This panel discussion explores how content provenance standards, particularly the Coalition for Content Provenance and Authenticity (C2PA), can establish trust and transparency in an era of rapidly proliferating synthetic media. Rather than a single "silver bullet," C2PA is presented as foundational infrastructure enabling cryptographic proof of content origin and creation methods—critical for empowering users, platforms, and regulators across India and globally to make informed decisions about digital authenticity.

Key Takeaways

  1. Content provenance standards like C2PA provide cryptographic proof of origin and creation method—enabling users, platforms, and governments to make informed trust decisions without requiring prescriptive mandates on which tools creators use.

  2. India's regulatory moment is significant and global: The country's approach—emphasizing citizen empowerment, principle-based rules, and multi-stakeholder coordination—can model effective synthetic media governance that avoids the fragmented regulatory landscape seen in the U.S. and EU.

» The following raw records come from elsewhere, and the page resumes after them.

(** * neghi-go/iam: credential lifecycle of the password and passwordless
      strategies, and the strategy registry.

    A shallow embedding of
    - [authentication.Auth] ([New], [RegisterStrategy], [RegisterSession],
      [Build]),
    - package [password] (the handlers of [/login], [/register],
      [/password-reset], [/email-verify], and [argonHasher]),
    - package [passwordless] (the handler [authorize]).

    Handlers are functions in a state monad over a [World]: the store, the
    wall clock, the random source, the heap's next free address (Go's
    [errors.New] allocates) and the sequence of calls made to the
    collaborators.  The store is an interface ([Model]), as in the source. *)

From Stdlib Require Import ZArith Lia Ascii String.
From stdpp Require Import base gmap strings list fin_maps.

Local Open Scope Z_scope.
Local Open Scope string_scope.
Local Open Scope list_scope.

(** ** Go values *)

(** A Go [error] made by [errors.New] or by [fmt.Errorf] with [%w].  Both are
    pointers: [addr] is the address of the allocation, and [==] on two error
    values compares addresses.  Error types with an [Is] method of their own
    are not modelled. *)
Inductive error : Type :=
| ErrorString (addr : nat) (text : string)
| WrapError (addr : nat) (text : string) (inner : error).

Definition err_addr (e : error) : nat :=
  match e with
  | ErrorString a _ => a
  | WrapError a _ _ => a
  end.

(** [err.Error()] *)
Definition Error (e : error) : string :=
  match e with
  | ErrorString _ t => t
  | WrapError _ t _ => t
  end.

(** [errors.New(text)]: a fresh allocation. *)
Definition errors_New (text : string) (heap : nat) : error * nat :=
  (ErrorString heap text, S heap).

(** [errors.Is(err, target)]: walks the [Unwrap] chain of [err] and compares
    each link with [target] by [==]. *)
Fixpoint errors_Is (err target : error) : bool :=
  if Nat.eqb (err_addr err) (err_addr target) then true
  else match err with
       | ErrorString _ _ => false
       | WrapError _ _ inner => errors_Is inner target
       end.

(** Every address in the chain of an error. *)
Fixpoint err_addrs (e : error) : list nat :=
  match e with
  | ErrorString a _ => [a]
  | WrapError a _ inner => a :: err_addrs inner
  end.

(** A Go result pair [(v, err)] of which the caller reads [v] only when
    [err == nil]. *)
Inductive result (A : Type) : Type :=
| Ok (a : A)
| Err (e : error).
Arguments Ok {A} a.
Arguments Err {A} e.

(** A value of type [any] ([interface{}]), by dynamic type. *)
Inductive any : Type :=
| AnyNil
| AnyString (s : string)
| AnyInt64 (z : Z)
| AnyInt (z : Z)
| AnyFloat64 (bits : Z)
| AnyBool (b : bool).

(** [v != s] for [v : any] and [s : string] is the negation of this. *)
Definition any_eq_string (v : any) (s : string) : bool :=
  match v with
  | AnyString s' => String.eqb s' s
  | _ => false
  end.

(** [v.(int64)] in its comma-ok form. *)
Definition assert_int64 (v : any) : Z * bool :=
  match v with
  | AnyInt64 z => (z, true)
  | _ => (0, false)
  end.

(** [m[k]] on a [map[string]any]: the zero value [nil] for a missing key,
    also on a nil map. *)
Definition map_index (m : gmap string any) (k : string) : any :=
  default AnyNil (m !! k).

(** [url.Values.Get]: the empty string for a missing key. *)
Definition Get (q : gmap string string) (k : string) : string :=
  default "" (q !! k).

(** ** Time *)

(** A [time.Time] is kept as its [Unix()] seconds; the handlers compare
    times only through [Unix()]. *)
Definition zeroTime : Z := -62135596800.
Definition Hour : Z := 3600.
Definition Minute : Z := 60.

(** ** The identity record, [models.User] *)

(** Modelled from the spec: the declaration of [models.User] (package
    [internal/models]) is missing from the sources; the fields are the ones
    the handlers read and write, with the types they are used at. *)
Record User : Type := mkUser {
  ID : string;
  Email : string;
  Password : string;
  PasswordSalt : string;
  PasswordUpdatedOn : Z;
  EmailVerified : bool;
  EmailVerifiedAt : Z;
  EmailVerifyToken : string;
  EmailVerifyTokenExpiresAt : Z;
  PasswordResetToken : string;
  PasswordResetTokenExpiresAt : Z;
  LastLogin : Z
}.

(** The zero value [models.User{}]. *)
Definition zeroUser : User :=
  mkUser "" "" "" "" zeroTime false zeroTime "" zeroTime "" zeroTime 0.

  3. Technical solutions alone are insufficient: C2PA must be paired with user-facing tools that make provenance information understandable across languages, devices, and literacy levels, plus sustained media literacy investment—particularly critical in India's linguistically diverse, mobile-first population.

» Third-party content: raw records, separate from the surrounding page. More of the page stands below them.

(* ===== verification/Monad.v ===== *)
(** * Stateful fallible code

    The state-and-error monad in which the execution kernel is written ([&mut] budgets
    and registries with [?] on errors), and the Hoare triples its invariants are
    proved with. The state reached before an error is dropped with it: the code
    abandons a query at its first error. *)
From S2P Require Export Rust.

Definition SM (S E A : Type) : Type := S -> result E (A * S).

#[export] Instance sm_ret {S E} : MRet (SM S E) := fun _ a s => Ok (a, s).
#[export] Instance sm_bind {S E} : MBind (SM S E) :=
  fun _ _ f m s => match m s with Ok (a, s') => f a s' | Err e => Err e end.
#[export] Instance sm_fmap {S E} : FMap (SM S E) :=
  fun _ _ f m s => match m s with Ok (a, s') => Ok (f a, s') | Err e => Err e end.

(** A fallible step that leaves the state alone. *)
Definition lift {S E A} (r : result E A) : SM S E A :=
  fun s => match r with Ok a => Ok (a, s) | Err e => Err e end.
Definition fail {S E A} (e : E) : SM S E A := fun _ => Err e.
Definition get {S E} : SM S E S := fun s => Ok (s, s).
Definition put {S E} (s : S) : SM S E unit := fun _ => Ok (tt, s).

Section Loops.
Context {S E A B : Type}.

Section For.
Variable f : B -> A -> SM S E B.
(** [for a in l { b = f(b, a)?; }] *)
Fixpoint mfor (b : B) (l : list A) : SM S E B :=
  match l with
  | [] => mret b
  | a :: l' => b' ← f b a; mfor b' l'
  end.
End For.

Section Traverse.
Variable f : A -> SM S E B.
(** [l.iter().map(f).collect::<Result<Vec<_>, _>>()] *)
Fixpoint mtraverse (l : list A) : SM S E (list B) :=
  match l with
  | [] => mret []
  | a :: l' => b ← f a; bs ← mtraverse l'; mret (b :: bs)
  end.
End Traverse.
End Loops.

Section Laws.
Context {S E : Type}.

Lemma sm_bind_eq {A B} (m : SM S E A) (f : A -> SM S E B) s :
  (m ≫= f) s = match m s with Ok (a, s') => f a s' | Err e => Err e end.
Proof. reflexivity. Qed.
Lemma sm_ret_eq {A} (a : A) (s : S) : (mret a : SM S E A) s = Ok (a, s).
Proof. reflexivity. Qed.
Lemma sm_bind_Ok {A B} (m : SM S E A) (f : A -> SM S E B) s b s' :
  (m ≫= f) s = Ok (b, s') <-> exists a t, m s = Ok (a, t) /\ f a t = Ok (b, s').
Proof. rewrite sm_bind_eq. destruct (m s) as [[a t]|e]; naive_solver. Qed.
Lemma lift_Ok {A} (r : result E A) (s : S) a s' :
  lift r s = Ok (a, s') <-> r = Ok a /\ s' = s.
Proof. unfold lift. destruct r; naive_solver. Qed.
Lemma mfor_cons {A B} (f : B -> A -> SM S E B) b a l s :
  mfor f b (a :: l) s = match f b a s with Ok (b', s') => mfor f b' l s' | Err e => Err e end.
Proof. reflexivity. Qed.
Lemma mfor_app {A B} (f : B -> A -> SM S E B) b l k s :
  mfor f b (l ++ k) s = match mfor f b l s with Ok (b', s') => mfor f b' k s' | Err e => Err e end.
Proof.
  revert b s; induction l as [|a l IH]; intros b s; [done|].
  cbn [app]. rewrite !mfor_cons. destruct (f b a s) as [[b' s']|e]; [apply IH|done].
Qed.
Lemma mtraverse_cons {A B} (f : A -> SM S E B) a l s :
  mtraverse f (a :: l) s =
  match f a s with
  | Ok (b, s') => match mtraverse f l s' with Ok (bs, s'') => Ok (b :: bs, s'') | Err e => Err e end
  | Err e => Err e
  end.
Proof. reflexivity. Qed.
Lemma mtraverse_length {A B} (f : A -> SM S E B) l s bs s' :
  mtraverse f l s = Ok (bs, s') -> length bs = length l.
Proof.
  revert s bs; induction l as [|a l IH]; intros s bs; [by intros [= <- <-]|].
  rewrite mtraverse_cons. destruct (f a s) as [[b t]|]; [|done].
  destruct (mtraverse f l t) as [[bs0 t']|] eqn:Ht; [|done].
  intros [= <- <-]. cbn. by erewrite IH.
Qed.

(** ** Triples: [Q] on success, [X] on failure *)

Definition triple {A} (P : S -> Prop) (m : SM S E A) (Q : A -> S -> Prop) (X : E -> Prop) : Prop :=
  forall s, P s -> match m s with Ok (a, s') => Q a s' | Err e => X e end.

Implicit Types (P I : S -> Prop) (X : E -> Prop).

Lemma triple_ret {A} P (a : A) (Q : A -> S -> Prop) X :
  (forall s, P s -> Q a s) -> triple P (mret a) Q X.
Proof. intros H s Hs. by apply H. Qed.
Lemma triple_fail {A} P e (Q : A -> S -> Prop) X : X e -> triple P (fail e) Q X.
Proof. by intros H s Hs. Qed.
Lemma triple_bind {A B} P (m : SM S E A) (f : A -> SM S E B) R (Q : B -> S -> Prop) X :
  triple P m R X -> (forall a, triple (R a) (f a) Q X) -> triple P (m ≫= f) Q X.
Proof.
  intros Hm Hf s Hs. rewrite sm_bind_eq. specialize (Hm s Hs).
  destruct (m s) as [[a t]|e]; [by apply Hf|done].
Qed.
Lemma triple_conseq {A} P P' (m : SM S E A) (Q Q' : A -> S -> Prop) X X' :
  triple P' m Q' X' -> (forall s, P s -> P' s) -> (forall a s, Q' a s -> Q a s) ->
  (forall e, X' e -> X e) -> triple P m Q X.
Proof.
  intros Hm HP HQ HX s Hs. specialize (Hm s (HP s Hs)). destruct (m s) as [[a t]|e]; auto.
Qed.
Lemma triple_lift {A} P (r : result E A) (Q : A -> S -> Prop) X :
  (forall s, P s -> match r with Ok a => Q a s | Err e => X e end) -> triple P (lift r) Q X.
Proof. intros H s Hs. unfold lift. specialize (H s Hs). by destruct r. Qed.
Lemma triple_mfor {A B} (f : B -> A -> SM S E B) (J : B -> list A -> S -> Prop) X b l :
  (forall b a k, triple (J b (a :: k)) (f b a) (fun b' => J b' k) X) ->
  triple (J b l) (mfor f b l) (fun b' => J b' []) X.
Proof.
  intros Hf. revert b; induction l as [|a l IH]; intros b; cbn [mfor].
  - by apply triple_ret.
  - eapply triple_bind; [apply Hf|]. intros b'. apply IH.
Qed.
Lemma triple_mtraverse {A B} (f : A -> SM S E B) I (R : A -> B -> Prop) X l :
  (forall a, a ∈ l -> triple I (f a) (fun b s => R a b /\ I s) X) ->
  triple I (mtraverse f l) (fun bs s => Forall2 R l bs /\ I s) X.
Proof.
  intros Hf. induction l as [|a l IH]; cbn [mtraverse].
  - apply triple_ret. intros s Hs. by split.
  - eapply triple_bind; [apply Hf; by left|]. intros b s [Hb Hs].
    assert (triple I (mtraverse f l) (fun bs s => Forall2 R l bs /\ I s) X) as Hl
      by (apply IH; intros a' Ha'; apply Hf; by right).
    specialize (Hl s Hs). rewrite sm_bind_eq. destruct (mtraverse f l s) as [[bs s']|e]; [|done].
    destruct Hl. rewrite sm_ret_eq. split; [by constructor|done].
Qed.
Lemma triple_Ok {A} P (m : SM S E A) (Q : A -> S -> Prop) X s a s' :
  triple P m Q X -> P s -> m s = Ok (a, s') -> Q a s'.
Proof. intros Hm Hs Ha. specialize (Hm s Hs). by rewrite Ha in Hm. Qed.
Lemma triple_Err {A} P (m : SM S E A) (Q : A -> S -> Prop) X s e :
  triple P m Q X -> P s -> m s = Err e -> X e.
Proof. intros Hm Hs Ha. specialize (Hm s Hs). by rewrite Ha in Hm. Qed.

(** ** Steps that move the state along a preorder *)

Section Moves.
Context (R : relation S) `{!PreOrder R}.

Definition moves {A} (m : SM S E A) : Prop := forall s a s', m s = Ok (a, s') -> R s s'.

Lemma moves_ret {A} (a : A) : moves (mret a).
Proof. intros s a' s' [= _ <-]. reflexivity. Qed.
Lemma moves_fail {A} e : moves (fail e : SM S E A).
Proof. done. Qed.
Lemma moves_lift {A} (r : result E A) : moves (lift r).
Proof. intros s a s' [_ ->]%lift_Ok. reflexivity. Qed.
Lemma moves_bind {A B} (m : SM S E A) (f : A -> SM S E B) :
  moves m -> (forall a, moves (f a)) -> moves (m ≫= f).
Proof.
  intros Hm Hf s b s' (a & t & Ha & Hb)%sm_bind_Ok. transitivity t; [by eapply Hm|by eapply Hf].
Qed.
Lemma moves_mfor {A B} (f : B -> A -> SM S E B) b l :
  (forall b a, moves (f b a)) -> moves (mfor f b l).
Proof.
  intros Hf. revert b; induction l as [|a l IH]; intros b; [apply moves_ret|].
  apply moves_bind; [apply Hf|auto].
Qed.
Lemma moves_mtraverse {A B} (f : A -> SM S E B) l :
  (forall a, moves (f a)) -> moves (mtraverse f l).
Proof.
  intros Hf. induction l as [|a l IH]; [apply moves_ret|].
  apply moves_bind; [apply Hf|]. intros b. apply moves_bind; [done|]. intros. apply moves_ret.
Qed.
End Moves.
End Laws.

(** Decides [moves] by the shape of the code. *)
Create HintDb moves.
#[export] Hint Resolve moves_ret moves_fail moves_lift : moves.
Ltac moves_step :=
  match goal with
  | |- moves _ (mret _) => apply moves_ret; exact _
  | |- moves _ (fail _) => apply moves_fail
  | |- moves _ (lift _) => apply moves_lift; exact _
  | |- moves _ (mfor _ _ _) => apply moves_mfor; [exact _|intros]
  | |- moves _ (mtraverse _ _) => apply moves_mtraverse; [exact _|intros]
  | |- moves _ (mbind _ _) => apply moves_bind; [exact _| |intros]
  | |- moves _ (match ?x with _ => _ end) => destruct x
  | |- moves _ _ => solve [eauto with moves]
  end.
Ltac moves_auto := repeat moves_step.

  4. Phased implementation and realistic timelines matter more than aggressive compliance deadlines: The 10-day window acknowledged as overly ambitious; success requires iterative stakeholder dialogue, testing across device types, and gradual adoption to ensure meaningful impact rather than superficial compliance.

  5. Risk properly belongs to individuals, not just platforms: The framework should prioritize individual rights—to know content's origin, protection against impersonation, and remedy when harm occurs—rather than treating this primarily as a platform content moderation challenge.

India AI Impact Summit 2026


Key Topics Covered

  • Content Provenance Standards (C2PA): Technical framework, adoption challenges, and implementation pathways
  • Synthetic Media & AI-Generated Content: Definition, detection mechanisms (SynthID), and regulatory implications
  • Trust Ecosystem Development: Role of platforms, governments, users, and media literacy
  • Indian Regulatory Context: New government rules (10-day implementation timeline), IT Rules, privacy law, and AI governance guidelines
  • Global Policy Harmonization: Avoiding fragmented regulatory approaches across jurisdictions
  • Practical Implementation: Phased rollout, multi-stakeholder coordination, and technical interoperability
  • Digital Literacy & User Empowerment: Making provenance information accessible across diverse populations and devices
  • Risk Attribution: Who bears responsibility—platforms, citizens, or content itself
  • Cryptographic Security: Tamper-proof metadata and immutable credentials

Key Points & Insights

  1. C2PA is Not Perfect But Essential: Multiple panelists emphasized C2PA is "not a silver bullet" but represents "the best solution available now" and "a step in the right direction" compared to status quo alternatives like watermarking or manual verification alone.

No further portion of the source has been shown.